──────── Data listing

(** An instruction, then either the end of the batch or what comes next. *)
Lemma ahead_step i n m m' in0 in1 in0' in1' st' :
  advances i m m' in0 in1 in0' in1' → plain_run n prog (m', in0', in1') = Ok (Some st') →
  batch_ahead n st' m' in0' in1' → batch_ahead (S n) st' m in0 in1.
Proof.
  intros HA Hrun IH mg g cx K HR Hg.
  destruct (HA mg g cx K HR Hg) as (mg1 & g1 & gs1 & ms1 & K1 & Hstep & Ha1 & HR1 & He1).
  unfold g_next in Hstep. destruct (Z.ltb_spec (cx + cost i) batch_size) as [Hlt|Hge].
  - destruct (IH mg1 g1 (cx + cost i) (K ++ K1) HR1 (g_after_ok _ _ _ _ _ Ha1 Hg))
      as (last & mg' & i0 & g' & cx' & t' & K2 & gs2 & ms2 & Hsteps & Ha2 & He2).
    exists last, mg', i0, g', cx', t', (K1 ++ K2), (gs1 ++ gs2), (ms1 ++ ms2). split_and!.
    + intros ec o ba bu bi os. eapply rtc_l; [apply Hstep|]. rewrite app_assoc. apply Hsteps.
    + by eapply g_after_trans.
    + intros me e o HR' Hs Hgs Hms.
      destruct (He1 me e gs2 ms2 last mg' i0 (g_clear g') t' K2 o) as (me1 & o1 & Hr1 & HM1); try done.
      { apply (g_clear_after _ _ _ _ (g_after_trans _ _ _ _ _ _ _ Ha1 Ha2) Hg). }
      destruct (He2 me1 (e_after e (length gs1) gs2 ms2) o1 HM1) as (s' & Hr2 & Hend); try done.
      { by eapply synced_after. }
      exists s'. split; [|destruct Hend as [Hend|?]; [left|by right]].
      * etrans; [exact Hr1|]. unfold e_next. rewrite (proj2 (Z.ltb_lt _ _)) by done. exact Hr2.
      * destruct Hend as (k & Hend). destruct Hend as (m2 & i02 & i12 & mg2 & me2 & g2 & e2 & cx2 & o2 & Hk & Hrest).
        exists k, m2, i02, i12, mg2, me2, g2, e2, cx2, o2. split; [lia|exact Hrest].
  - exists false, mg1, in0', g1, (cx + cost i), true, K1, gs1, ms1. split_and!; [|done|].
    + intros ec o ba bu bi os. apply rtc_once, Hstep.
    + intros me e o HR' Hs Hgs Hms.
      destruct (He1 me e [] [] false mg1 in0' (g_clear g1) true [] o) as (me1 & o1 & Hr1 & HM1);
        rewrite ?app_nil_r; try done.
      { apply (g_clear_after _ _ _ _ Ha1 Hg). }
      rewrite app_nil_r in Hr1. eexists. split; [etrans; [exact Hr1|apply rtc_once, served]|].
      left. unfold e_next. rewrite (proj2 (Z.ltb_ge _ _)) by done.
      exists n, m', in0', in1', mg1, me1. do 4 eexists. split_and!; [lia|done|reflexivity|done|..].
      * apply (g_clear_after _ _ _ _ Ha1 Hg).
      * by eapply synced_clear.
      * done.
      * done.
Qed.

(** [REVEAL] for both parties. *)
Lemma reveal_both mg m args C' u : g_rel mg m →
  reveal (m_S m) (p_C (m_pub m)) tt args = Ok (C', u) →
  ∀ g : Garbler P, g_ok delta g → ∃ C1 g' gs ms,
    reveal (m_S mg) (p_C (m_pub m)) g args = Ok (C1, g') ∧ g_after g g' gs ms ∧
    agree (revealed_regs args) C1 C' ∧
    ∀ me e gr mr, mach_rel delta mg m me → synced g e → e_gates e = gs ++ gr →
      e_output_masks e = ms ++ mr →
      reveal (m_S me) (p_C (m_pub m)) e args = Ok (C', e_after e (length gs) gr mr).
Proof.
  intros [me0 (HM0 & _)] Hr g Hg. set (C := p_C (m_pub m)) in *.
  destruct (reveal_sim delta delta_odd _ _ _ C args HM0 C' u Hr g Hg)
    as (C1 & g' & gs & ms & E & Ha & He).
  exists C1, g', gs, ms. split_and!; [done|done| |].
  - destruct (He (shadow g (gs ++ []) (ms ++ [])) [] [] (shadow_synced _ _ _) eq_refl eq_refl)
      as (c & _ & _ & Hagree). exact Hagree.
  - intros me e gr mr (HM & _) Hs Hgs Hms.
    destruct (reveal_sim delta delta_odd _ _ _ C args HM C' u Hr g Hg)
      as (C2 & g2 & gs2 & ms2 & E2 & Ha2 & He2).
    rewrite E in E2. injection E2 as <- <-. destruct (g_after_inj _ _ _ _ _ _ Ha Ha2) as [<- <-].
    by destruct (He2 e gr mr Hs Hgs Hms) as (c & Ec & -> & _).
Qed.

Lemma set_C_rel mg m me C : mach_rel delta mg m me →
  mach_rel delta (set_pub mg (set_C (m_pub m) C)) (set_pub m (set_C (m_pub m) C))
    (set_pub me (set_C (m_pub m) C)).
Proof. by intros (HM & HMS & _). Qed.

Lemma ahead_reveal args n m m' u in0 in1 st' : fetch prog m = Some (Local (Wire (REVEAL args)), adv m) →
  mach_exec (Wire (REVEAL args)) (adv m) tt = Ok (m', u) →
  plain_run n prog (m', in0, in1) = Ok (Some st') →
  batch_ahead (S n) st' m in0 in1.
Proof.
  intros Hf Hm Hrun mg g cx K [me0 HR0] Hg. cbn [mach_exec exec] in Hm.
  apply bind_Ok_inv in Hm as ([[mem C2] u1] & Hm & [= <- _]).
  apply bind_Ok_inv in Hm as ([C' u2] & Hm & [= <- <- _]). cbn [fst snd].
  pose proof (adv_rel _ _ _ HR0) as HRa. pose proof HR0 as (_ & _ & Ep & _).
  destruct (reveal_both (adv mg) (adv m) args C' u2 (ex_intro _ _ HRa) Hm g Hg)
    as (C1 & g' & gs & ms & E & Ha & Hag & He).
  pose proof (pack_Ok _ _ _ _ _ _ Hm) as Hpack. pose proof (regs_covered _ _ _ Hag _ Hpack) as Hunp.
  set (buf := _ <$> _) in Hpack, Hunp.
  assert (m_pub (adv mg) = m_pub (adv m)) as Epa by apply HRa.
  set (mg1 := set_pub (adv mg) (set_PC (set_C (m_pub (adv mg)) C1) (p_PC (m_pub (adv mg)) - 1))).
  exists false, mg1, in0, g', cx, false, [], gs, ms. split_and!; [|done|].
  - intros ec o ba bu bi os. rewrite app_nil_r. apply rtc_once, g_move.
    unfold g_step. cbn [gc_mode]. unfold g_exec. cbn [gc_mach].
    destruct (fetch_Some m mg _ _ Ep Hf) as (_ & _ & ->).
    unfold g_reveal. cbn [gc_tainted gc_party gc_complexity gc_in gc_keys].
    rewrite Epa at 1. rewrite E, bind_ok. reflexivity.
  - intros me e o HR Hs Hgs Hms. pose proof HR as (_ & _ & _ & Epe).
    assert (m_pub (adv me) = m_pub (adv m)) as Epea by apply (adv_rel _ _ _ HR).
    set (mgf := set_pub (adv mg) (set_C (m_pub (adv m)) C')).
    set (mef := set_pub (adv me) (set_C (m_pub (adv m)) C')).
    set (ef := e_after e (length gs) [] []).
    exists (gsys (mkGC GExec mgf in0 (g_clear g') 0 true []) (mkEC ERecv mef in1 ef cx) o).
    split; [|left].
    + eapply rtc_l.
      { apply (step_e prog batch_size _ _ o [] [] [] [] (mkEC ERecv mef in1 ef cx) [] [] [buf] []).
        unfold e_step. cbn [ec_mode]. unfold e_exec. cbn [ec_mach ec_in ec_party ec_complexity].
        destruct (fetch_Some m me _ _ Epe Hf) as (_ & _ & ->). rewrite Epea.
        rewrite (He (adv me) e [] []) by (try apply adv_rel; rewrite ?app_nil_r; done).
        rewrite bind_ok, Hpack. reflexivity. }
      eapply rtc_l; [by apply g_move|]. apply rtc_once.
      apply (step_g prog batch_size _ _ o [] [buf] [] [] _ o [] [] [] []).
      unfold g_step. cbn [gc_mode]. unfold g_exec. cbn [gc_mach].
      assert (fetch prog mg1 = Some (Local (Wire (REVEAL args)), set_pub (adv mg) (set_C (m_pub (adv m)) C1))) as ->.
      { destruct (fetch_PC m mg1 _ _ ltac:(by cbn; rewrite Ep, Z.add_simpl_r) Hf) as (_ & _ & ->).
        unfold adv, set_pub, mg1. cbn. by rewrite Ep, Z.sub_add. }
      unfold g_reveal. cbn [gc_tainted untaint gc_party gc_complexity gc_in gc_keys].
      rewrite bind_ok. cbn [app]. change (p_C _) with C1. rewrite Hunp, bind_ok.
      unfold g_next. cbn [cost]. rewrite (proj2 (Z.ltb_lt _ _)) by lia. reflexivity.
    + exists n, (set_pub (adv m) (set_C (m_pub (adv m)) C')), in0, in1, mgf, mef, (g_clear g'), ef, cx, o.
      split_and!; [lia|exact Hrun|done|by apply set_C_rel, adv_rel|..].
      * apply (g_clear_after _ _ _ _ Ha Hg).
      * by eapply synced_clear.
      * done.
      * done.
Qed.

(** ** The whole session *)
Context (prog_ok : Forall program_ok prog).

────────────────

The problem » Report how many lines in the data include the string "delta", giving nothing but that number.

Answer below » 6